For me, the most obvious place to fill this part of my life was in my church. As I’ve written before, because of our family’s deep roots at our church, we all felt very connected there. It’s where the vast majority of our support was. Not only our closest friends, but the entire congregation, loved Harvey (and us). The main focus of our church is stated in our mission statement, “An open place for ALL to worship, grow, and serve.” I cannot imagine a more welcoming church.
Journaling became a spiritual practice. I realize now that by pouring out my grief and anger, I was practicing Lamentation, a theme in many of the Psalms and other parts of the Hebrew texts. God can handle our grief and anger; we should never feel guilty about these emotions.
You may want to consider a gratitude journal. This can have many forms, and I encourage you to approach gratitude in a way that is authentic to your experience. For example, maybe you can choose to write one attribute or memory of your loved one, each day, for which you are thankful. A practice such as this may be particularly helpful if your caregiving is difficult.
Perhaps prayer is a way that brings you closer to God. There are many kinds of prayers. The writer Anne Lamott says there are just three: Help, Thanks, and Wow. You may want to consider a breath prayer, a short prayer that you time with your breaths.
Reading a short devotional together could be another way that you and your loved one can connect with each other and God.
Meditation might be helpful in creating a time apart from caregiving. There are many forms of meditation, and I invite you to explore its variations. You may prefer a focused form of meditation. An example of this would be to put yourself in the mind of the loved one for whom you are caring. Let your imagination and heart guide you as you begin to understand what life might be like for him or her. Or perhaps a meditation may focus on directing feelings of love and warmth to your loved one.

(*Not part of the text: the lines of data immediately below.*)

(** Well-formed pairs all pass the column types. *)
Lemma fingerprint_values_ok (sid : uuid) (hashes : list (string * Z)) :
  (forall hsh offset, In (hsh, offset) hashes ->
                      hex_decode hsh <> None /\ is_int4 offset = true) ->
  exists rows,
    mapM fingerprint_value
         (map (fun '(hsh, offset) => (sid, hsh, offset)) hashes) = Ok rows.
Proof.
  induction hashes as [| [q o] hashes IH]; intros Hwf.
  - now exists [].
  - destruct IH as [rows Hrows].
    { intros q' o' Hin. apply Hwf. now right. }
    destruct (Hwf q o (or_introl eq_refl)) as [Hq Ho].
    cbn [map mapM]. rewrite Hrows. unfold fingerprint_value.
    destruct (hex_decode q) as [h |]; [| contradiction].
    rewrite Ho. cbn [bind]. eauto.
Qed.

(** X14.  Fingerprints for a song that is not stored are refused: when the
    pairs are well formed and at least one hash among them is not stored
    yet, [insert_hashes] raises IntegrityError (the foreign key), and the
    store stays as it was. *)
Theorem insert_hashes_unknown_song_raises :
  forall (d : db) (sid : uuid) (hashes : list (string * Z)),
    song_exists (songs d) sid = false ->
    (forall hsh offset, In (hsh, offset) hashes ->
                        hex_decode hsh <> None /\ is_int4 offset = true) ->
    (exists hsh offset h,
        In (hsh, offset) hashes /\ hex_decode hsh = Some h
        /\ ~ In h (map fp_hash (fingerprints d))) ->
    insert_hashes d sid hashes = Raise IntegrityError
    /\ store_after d (insert_hashes d sid hashes) = d.
Proof.
  intros d sid hashes Hs Hwf (hsh & offset & h & Hin & Hh & Hnew).
  assert (H : insert_hashes d sid hashes = Raise IntegrityError);
    [| now rewrite H].
  unfold insert_hashes, INSERT_FINGERPRINT.
  destruct (fingerprint_values_ok sid hashes Hwf) as [rows Hm].
  rewrite Hm. cbn [bind]. destruct (mapM_In _ _ _ Hm) as (_ & Hb & Ha).
  rewrite insert_rows_unknown_song; [reflexivity | |].
  - intros r Hr. destruct (Hb r Hr) as (v & Hv & Hf).
    apply in_map_iff in Hv. destruct Hv as ([q o] & <- & _).
    unfold fingerprint_value in Hf.
    destruct (hex_decode q); [| discriminate].
    destruct (is_int4 o); [| discriminate].
    injection Hf as <-. exact Hs.
  - destruct (Ha (sid, hsh, offset)) as (r & Hr & Hf).
    { apply in_map_iff. exists (hsh, offset). now split. }
    exists r. split; [exact Hr |].
    unfold fingerprint_value in Hf. rewrite Hh in Hf.
    destruct (is_int4 offset); [| discriminate].
    injection Hf as <-. rewrite conflict_pk.
    destruct (pk_conflict _ _) eqn:Hp; [| reflexivity].
    apply pk_conflict_In in Hp. contradiction.
Qed.

Lemma insert_hashes_unknown_song_raises_witness :
  insert_hashes two_songs "C" [("ab", 1); ("cd", 2)] = Raise IntegrityError
  /\ store_after two_songs (insert_hashes two_songs "C" [("ab", 1); ("cd", 2)])
     = two_songs.
Proof.
  apply (insert_hashes_unknown_song_raises two_songs "C" [("ab", 1); ("cd", 2)]).
  - reflexivity.
  - intros hsh offset [H | [H | []]]; injection H as <- <-;
      (split; [discriminate | reflexivity]).
  - exists "ab", 1, [xab]. repeat split; [now left | intros []].
Defined.

(** ** The songs table *)

Lemma song_exists_false_filter (ss : list song_row) (id : uuid) :
  song_exists ss id = false ->
  filter (fun s => String.eqb (song_id s) id) ss = [].
Proof.
  intros H. apply filter_none. intros s Hs.
  destruct (String.eqb (song_id s) id) eqn:He; [| reflexivity].
  assert (song_exists ss id = true); [| congruence].
  apply song_exists_In. exists s. split; [exact Hs |].
  now apply String.eqb_eq.
Qed.

Lemma song_exists_map_In (ss : list song_row) (id : uuid) :
  song_exists ss id = true <-> In id (map song_id ss).
Proof.
  rewrite song_exists_In, in_map_iff. split; intros (s & H1 & H2); eauto.
Qed.

Lemma INSERT_SONG_inv (d d' : db) (new_id id : uuid) (name file_hash : string)
      (total : Z) (type : option string) :
  insert_song d new_id name file_hash total type = Ok (id, d') ->
  exists sha,
    hex_decode file_hash = Some sha
    /\ Z.of_nat (String.length name) <= 250 /\ is_int4 total = true
    /\ type_fits type = true
    /\ song_exists (songs d) new_id = false
    /\ id = new_id
    /\ d' = mkDb (songs d ++ [mkSong new_id name 0 sha total type])
                 (fingerprints d).
Proof.
  unfold insert_song, INSERT_SONG. intros H.
  destruct (hex_decode file_hash) as [sha |]; [| discriminate].
  destruct (Z.leb_spec (Z.of_nat (String.length name)) 250) as [Hn | Hn];
    [| discriminate].
  destruct (type_fits type) eqn:Hty; [| discriminate].
  destruct (is_int4 total) eqn:Ht; [| discriminate].
  cbn [andb negb] in H.
  destruct (song_exists (songs d) new_id) eqn:Hs; [discriminate |].
  injection H as <- <-. exists sha. repeat split; auto.
Qed.

(** X15.  The primary key of the songs table is kept by every operation:
    [insert_song] (which raises IntegrityError for an id that is stored),
    [insert_hashes], the flag update and both deletes leave the song ids
    pairwise different. *)
Theorem song_ids_unique_invariant :
  forall d : db,
    song_ids_unique d ->
    (forall (new_id : uuid) (name file_hash : string) (total : Z)
            (type : option string),
        (song_exists (songs d) new_id = true ->
         hex_decode file_hash <> None ->
         Z.of_nat (String.length name) <= 250 -> type_fits type = true ->
         is_int4 total = true ->
         insert_song d new_id name file_hash total type
         = Raise IntegrityError)
        /\ forall id d',
             insert_song d new_id name file_hash total type = Ok (id, d') ->
             song_ids_unique d')
    /\ (forall (sid : uuid) (hashes : list (string * Z)) (d' : db),
           insert_hashes d sid hashes = Ok d' -> song_ids_unique d')
    /\ (forall id : uuid, song_ids_unique (UPDATE_SONG_FINGERPRINTED d id))
    /\ song_ids_unique (DELETE_UNFINGERPRINTED d)
    /\ (forall ids : list uuid, song_ids_unique (DELETE_SONGS d ids)).
Proof.
  intros d Hd. split; [| split; [| split; [| split]]].
  - intros new_id name file_hash total type. split.
    + intros Hs Hh Hn Hty Ht. unfold insert_song, INSERT_SONG.
      destruct (hex_decode file_hash); [| contradiction].
      apply Z.leb_le in Hn. now rewrite Hn, Hty, Ht, Hs.
    + intros id d' H.
      destruct (INSERT_SONG_inv _ _ _ _ _ _ _ _ H)
        as (sha & _ & _ & _ & _ & Hs & _ & ->).
      unfold song_ids_unique in *. cbn [songs]. rewrite map_app. simpl.
      apply NoDup_snoc; [exact Hd |].
      intros Hin. apply song_exists_map_In in Hin. congruence.
  - intros sid hashes d' H.
    destruct (insert_hashes_appends _ _ _ _ H) as [Hsongs _].
    unfold song_ids_unique. now rewrite Hsongs.
  - intros id. unfold song_ids_unique, UPDATE_SONG_FINGERPRINTED.
    cbn [songs]. rewrite map_map.
    erewrite map_ext; [exact Hd |].
    intros s. now destruct (String.eqb (song_id s) id).
  - unfold song_ids_unique, DELETE_UNFINGERPRINTED, delete_where.
    cbn [songs]. now apply filter_keeps_key.
  - intros ids. unfold song_ids_unique, DELETE_SONGS, delete_where.
    cbn [songs]. now apply filter_keeps_key.
Qed.

Lemma two_songs_ids_unique : song_ids_unique two_songs.
Proof.
  unfold song_ids_unique. simpl. repeat constructor; simpl;
    intuition discriminate.
Qed.

Lemma song_ids_unique_invariant_witness :
  insert_song two_songs "A" "third" "00ff" 3 None = Raise IntegrityError
  /\ song_ids_unique (DELETE_SONGS two_songs ["B"]).
Proof.
  destruct (song_ids_unique_invariant two_songs two_songs_ids_unique)
    as (Hins & _ & _ & _ & Hdel).
  split.
  - apply (proj1 (Hins "A" "third" "00ff" 3 None));
      [reflexivity | discriminate | discriminate | reflexivity | reflexivity].
  - apply Hdel.
Defined.

(** X16.  Insert a song, then select it: [insert_song] returns the id it
    was given by the generator, SELECT_SONG of that id found nothing
    before and now returns one row with the name, the file hash in upper
    case, the type and the total; the fingerprints are untouched. *)
Theorem insert_song_then_select :
  forall (d d' : db) (new_id id : uuid) (name file_hash : string)
         (total : Z) (type : option string),
    insert_song d new_id name file_hash total type = Ok (id, d') ->
    id = new_id
    /\ SELECT_SONG d id = []
    /\ SELECT_SONG d' id = [(name, upper file_hash, type, total)]
    /\ fingerprints d' = fingerprints d.
Proof.
  intros d d' new_id id name file_hash total type H.
  destruct (INSERT_SONG_inv _ _ _ _ _ _ _ _ H)
    as (sha & Hh & _ & _ & _ & Hs & -> & ->).
  pose proof (song_exists_false_filter _ _ Hs) as Hf.
  repeat split.
  - unfold SELECT_SONG. now rewrite Hf.
  - unfold SELECT_SONG. cbn [songs]. rewrite filter_app, Hf.
    cbn [filter app song_id]. rewrite String.eqb_refl. cbn [map].
    cbn [song_name file_sha1 song_type total_hashes].
    now rewrite upper_hex_encode, (hex_encode_decode _ _ Hh).
Qed.

Lemma insert_song_then_select_witness :
  "C" = "C"
  /\ SELECT_SONG two_songs "C" = []
  /\ SELECT_SONG
       (mkDb (songs two_songs ++ [mkSong "C" "third" 0 [x00; xff] 3 None]) [])
       "C"
     = [("third", upper "00ff", None, 3)]
  /\ fingerprints
       (mkDb (songs two_songs ++ [mkSong "C" "third" 0 [x00; xff] 3 None]) [])
     = fingerprints two_songs.
Proof.
  apply (insert_song_then_select two_songs _ "C" "C" "third" "00ff" 3 None).
  reflexivity.
Defined.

Classic eastern meditation is a practice that invites you to clear your mind of all distractions, noticing when a thought bubbles up, then gently acknowledging it, and setting it aside. It is usually accompanied by slow, deliberate breathing. There are many benefits to this type of meditation, including lowering your heart rate and blood pressure, as well as your level of anxiety.
Spending time in nature might be a way to give yourself a sense of spiritual well being. A hike in the woods, sitting beside a stream, or taking in a beautiful vista never fails to bring me a sense of well being. I feel a part of the larger world, and gratitude feels my soul.
Do not neglect your spiritual health.
3 Responses
Thanks for speaking with the St Luke’s Episcopal support group last week. Today’s blog is particularly appropriate for me My husband and I spent our last weekend at our lakehouse with my evangelical siblings and their spouses. Sunday did not go well. I was reprimanded for being abrupt or harsh with Larry. Even my Faith was questioned. Writing this is helpful, and I’ll handle myself better.
Susanne, it was a pleasure to meet you and the rest of the group at St Luke’s. I’m so glad our discussion and this blog was helpful. You might have noticed that I picked up a suggestion or two from the group! Everything changes with dementia, even your spiritual practices. And extended families? What a mind field it can be!
Ha! Now that was a Freudian slip! Mine field, not mind field.